Introduction

Placement of dental implants in the posterior maxilla is often jeopardised by the size and extension of the sinus cavities and inadequate amounts of bone. Atrophic processes can be accelerated by removable dentures as well.1 Surgical procedures were therefore developed to elevate the floor of the sinus and fill the hereby created cavity with bone or a substitute material, in order to subsequently install dental implants.2 Autogenous bone, harvested from the iliac crest, remains the optimum bone grafting procedure including maxillary sinus augmentation techniques. In view of the extreme maxillary atrophy, the conventional surgical approach would have been maxillary augmentation with or without a titanium mesh and particulate cancellous bone marrow graft from the iliac bone.3 Another option could have been a Le Fort I osteotomy with an interpositional iliac corticocancellous block graft.4

Extraoral bone harvesting necessitates increased hospitalisation, financial costs, donor site morbidity and functional limitations. Moreover, there is up to 8.6%5 risk of complications following iliac crest bone graft harvesting. Even higher morbidity rates6 including pain (14%) and neurosensory deficits (26%) have been reported lately. Finally, unpredictable reduction in size of the bone graft, because of resorption, is a frequent finding.7

The acceptance of this approach is low by both patients and clinicians due to the following reasons:

  1. 1

    The psychological fear of being subjected to a relatively major surgical procedure

  2. 2

    The need for hospitalisation and morbidity associated with a distant donor site, particularly the restricted mobility associated with an iliac bone graft

  3. 3

    Inability to use the existing denture during the graft healing period. This precaution is intended to minimise graft resorption by eliminating transmission of occlusal loads to the grafted site during the healing phase

  4. 4

    Increased costs of the procedure including the cost of hospital stay, use of in-patient operating facilities and a second surgical team for the bone harvest

  5. 5

    Extended treatment time with delayed implant placement four to six months following the grafting procedure. Simultaneous placement of dental implants at the time of bone grafting is avoided due to a lower success rate than delayed placement.

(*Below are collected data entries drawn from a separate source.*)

Lemma arrived_permutation msgs msgs' D q : msgs ≡ₚ msgs' → NoDup (seqs_of msgs) →
  arrived msgs D q = arrived msgs' D q.
Proof.
  intros Hp Hnd. assert (NoDup (seqs_of msgs')) as Hnd' by (by rewrite <- Hp).
  destruct (decide (q ∈ seqs_of msgs)) as [(m&->&Hin)%list_elem_of_fmap|Hq].
  - cbn. rewrite !arrived_in; [done|done| |done|done]. by rewrite <- Hp.
  - rewrite !arrived_notin; [done| |done]. by rewrite <- Hp.
Qed.

(** ** Properties *)
Section Properties.
Context {S : Type} `{Store : ReplicaStore S}.
Context (hash : bytes → Z) `{!ReplicaStoreLaws hash S} (rdtsc : nat → Z) (cfg : Config).

(** C26: a fresh replica that receives a batch of proposals executes the
    longest gapless prefix of their sequence numbers, and its store is then the
    old one with the writes of that prefix applied in sequence order. *)
Theorem replica_executes_prefix (kv : S) (msgs : list BandleMessage)
    (Hkv : store_ok kv) (Hmsgs : fresh_batch msgs) :
  let s' := handle_messages_batch hash rdtsc cfg msgs (new_node cfg kv) in
  let n := execute_next_ s' in
  (∀ q, 1 ≤ q < n → q ∈ seqs_of msgs) ∧ n ∉ seqs_of msgs ∧
  store_view (kv_ s') =
    foldl spec_apply (store_view kv) (delivered_ops hash (arrived msgs (fun _ => None)) n).
Proof. by destruct (batch_prefix hash rdtsc cfg kv msgs Hkv Hmsgs) as (_&?&?&_&?). Qed.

An alternative treatment for this group of patients is the zygomaticus implant, introduced by Branemark in 19898 (Nobel Biocare AB, Gothenburg, Sweden). The implant is a titanium endosteal implant ranging in length from 30 mm to 52.5 mm. The surgical procedure is carried out under general anaesthesia as described elsewhere.9 Briefly, following bilateral elevation of the buccal mucoperiosteal tissue, removal of the lateral sinus bony window posteriorly and reflection of the antral mucosal lining, two zygomatic implants are inserted engaging the dense bone of the body of zygomatic arch, emerging intraorally in the upper premolar region just palatal to the alveolar crest. Each implant is introduced into the second premolar area, traversing the maxillary sinus, and is placed into the body of the zygomatic bone.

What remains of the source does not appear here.